Los guardias habían logrado abrir parcialmente la puerta, pero la mesa y el camastro les impedían entrar. Nos gritaban a nosotros y gritaban pidiendo ayuda mientras trataban de quitar los muebles de en medio a empujones. Lúmino arrojó a un lado la pata y quitó todo el cristal que pudo del marco a patadas. Luego me cogió de la mano y me llevó hasta allí. Sentí la tela de su camisa, que se había quitado para cubrir los bordes cortantes de la ventana.

—Intenta alejarte lo máximo posible del Árbol al saltar —dijo. Como si todos los días explicara a alguna mujer cómo saltar a una muerte segura.

Asentí y me asomé al abismo, mientras trataba de decidir el mejor modo de impulsarme. Al hacerlo, una brisa levantó algunos cabellos sueltos. Durante un instante, mi determinación vaciló. A fin de cuentas, sólo soy humana… o mortal.

Invoqué en mi mente la imagen de Madding al mirarme en sus últimos momentos. Sabía que se moría y sabía que yo era la causa, pero no había odio ni aversión en su expresión. Aún me amaba.

Mi miedo se desvaneció. Retrocedí en dirección contraria a la ventana.

En medio de los gritos de los guardias, oí la voz de Lúmino que, llena de urgencia, me decía:

—Oree, tienes que…

—Cierra la boca —susurré. Eché a correr hacia la ventana, salté y abrí los brazos en el aire. Mi cabello, que alguien había recogido en un moño para controlarlo, rompió la cinta y se hinchó como una nube detrás de mí. Sobre mí. Estaba cayendo, pero no me sentía como si lo hiciera. Flotaba como una boya en un océano de aire. No había sensación de peligro, ni tensión ni miedo. Me relajé, sin desear otra cosa que la prolongación de aquella sensación.

Una mano me sacó de este estado de felicidad agarrándome por la pierna. Me volví sobre mí misma, lánguida. ¿Era Lúmino? No podía verlo.
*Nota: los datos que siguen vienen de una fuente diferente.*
Lemma delete_rows_lookup (r : gmap string obj) ids i :
  delete_rows r ids !! i = if decide (i ∈ ids) then None else r !! i.
Proof.
  unfold delete_rows. revert r. induction ids as [|j ids IH]; intros r; simpl.
  - destruct (decide (i ∈ [])) as [Hin|]; [inversion Hin|reflexivity].
  - rewrite IH. destruct (decide (i ∈ ids)) as [Hi|Hi];
      destruct (decide (i ∈ j :: ids)) as [Hj|Hj]; try reflexivity.
    + exfalso. apply Hj. apply elem_of_cons; right. exact Hi.
    + apply elem_of_cons in Hj as [->|Hj]; [|contradiction].
      apply lookup_delete_eq.
    + rewrite lookup_delete_ne; [reflexivity|].
      intros ->. apply Hj. apply elem_of_cons; left; reflexivity.
Qed.

Lemma rows_with_ids_none (r : gmap string obj) ids :
  (forall i, i ∈ ids -> r !! i = None) -> rows_with_ids r ids = [].
Proof.
  intros H. unfold rows_with_ids.
  assert (Hf : Forall (fun kv => kv.1 ∉ ids) (map_to_list r)).
  { apply Forall_forall. intros [k v] Hkv Hk. simpl in Hk.
    apply elem_of_map_to_list in Hkv. rewrite (H k Hk) in Hkv. discriminate. }
  induction Hf as [|kv l Hkv _ IHf]; [reflexivity|].
  rewrite filter_cons. destruct (decide (kv.1 ∈ ids)); [contradiction|exact IHf].
Qed.

Lemma save_rows_keeps_keys (r r' : gmap string obj) es j :
  save_rows r es = Some r' -> is_Some (r !! j) -> is_Some (r' !! j).
Proof.
  revert r. induction es as [|e es IH]; intros r Hs Hj; simpl in Hs.
  - injection Hs as <-. exact Hj.
  - unfold save_row in Hs. destruct (id_of e) as [i|]; [|discriminate].
    apply (IH _ Hs). destruct (decide (j = i)) as [->|Hne].
    + rewrite lookup_insert_eq. eexists. reflexivity.
    + rewrite lookup_insert_ne; [exact Hj|congruence].
Qed.

Lemma save_rows_lookup (r r' : gmap string obj) es :
  save_rows r es = Some r' ->
  (forall i, i ∈ entity_ids es -> is_Some (r' !! i)) /\
  (forall i, i ∉ entity_ids es -> r' !! i = r !! i).
Proof.
  revert r. induction es as [|e es IH]; intros r Hs; simpl in Hs.
  - injection Hs as <-. split; [intros i Hi; inversion Hi|reflexivity].
  - unfold save_row in Hs. destruct (id_of e) as [i0|] eqn:Hid; [|discriminate].
    destruct (IH _ Hs) as [Hin Hout].
    assert (Hc : cast_id (obj_get e "id") = i0)
      by (unfold id_of in Hid; destruct (obj_get e "id"); simpl; congruence).
    simpl. rewrite Hc. split.
    + intros i Hi. apply elem_of_cons in Hi as [->|Hi]; [|exact (Hin i Hi)].
      destruct (decide (i0 ∈ entity_ids es)) as [Hd|Hd]; [exact (Hin i0 Hd)|].
      rewrite (Hout i0 Hd), lookup_insert_eq. eexists. reflexivity.
    + intros i Hi. rewrite (Hout i); [|intros Hd; apply Hi; apply elem_of_cons; right; exact Hd].
      apply lookup_insert_ne. intros ->. apply Hi. apply elem_of_cons; left; reflexivity.
Qed.

(** ** Runs of the facade operations *)

Section Runs.

Variable createTypeormRelationsArray : obj -> list string.
Variable parseQuery : obj -> jval -> option jval.
Variable apply_find_options : jval -> list obj -> list obj.
Variable paginate : jval -> jval -> list obj -> jval.
Variables PAGINATE_KEY PAGINATE_PAGE PAGINATE_LIMIT : string.

Local Abbreviation findOneOrFail := (findOneOrFail createTypeormRelationsArray parseQuery).
Local Abbreviation findOne := (findOne createTypeormRelationsArray parseQuery).
Local Abbreviation findMany := (findMany createTypeormRelationsArray parseQuery).
Local Abbreviation findAll := (findAll createTypeormRelationsArray parseQuery apply_find_options).
Local Abbreviation query := (query createTypeormRelationsArray parseQuery apply_find_options
                           paginate PAGINATE_KEY PAGINATE_PAGE PAGINATE_LIMIT).
Local Abbreviation update := (update createTypeormRelationsArray parseQuery).
Local Abbreviation upsert := (upsert createTypeormRelationsArray parseQuery).
Local Abbreviation upsertMany := (upsertMany createTypeormRelationsArray parseQuery).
Así que mi plan había fracasado y los dos moriríamos al tocar el suelo. Él volvería a la vida. Yo no.

Alargué los brazos y le ofrecí las manos. Esta vez las cogió, vaciló un instante y luego me atrajo hacia sí y me rodeó con los brazos. Me relajé contra su cálida solidez, arrullada por el viento. Bien. Al menos no moriría sola.

Como tenía la oreja apoyada sobre su pecho, sentí que se ponía tenso de pronto y oí que un brusco jadeo escapaba de sus labios. Su corazón palpitó con fuerza una vez, contra mi mejilla. Y entonces…

«Luz».

¡Qué brillante, por los Tres! A mi alrededor, por todas partes. Cerré los ojos pero seguí viendo la forma flamígera de Lúmino frente a mí, expulsando la oscuridad de mi visión. Podía sentirlo contra mi piel, como la presión de los rayos del sol. Caíamos a plomo hacia la tierra, como cosas que había imaginado pero nunca había podido ver con mis propios ojos. Como un cometa. Como una estrella fugaz.

Nuestro descenso se aminoró. El rugido del viento se hizo más suave. Algo había revertido la fuerza de la gravedad. ¿Estábamos volando? Flotábamos. ¿Cuánto habíamos caído y cuánta distancia nos separaba del suelo? ¿Cuánto faltaba hasta que se ocultara el sol y…?

Lúmino gritó. Su luz se esfumó, de repente, y con ella la fuerza que nos había mantenido en el aire. Volvimos a caer, impotentes, sin que nada pudiera detenernos ya.

No sentía miedo.

Pero Lúmino estaba haciendo algo. Intentaba girar entre jadeos, debidos al esfuerzo o al agotamiento que le había provocado el uso de la magia. Sentí que dábamos la vuelta en el aire…

Y entonces, chocamos contra el suelo.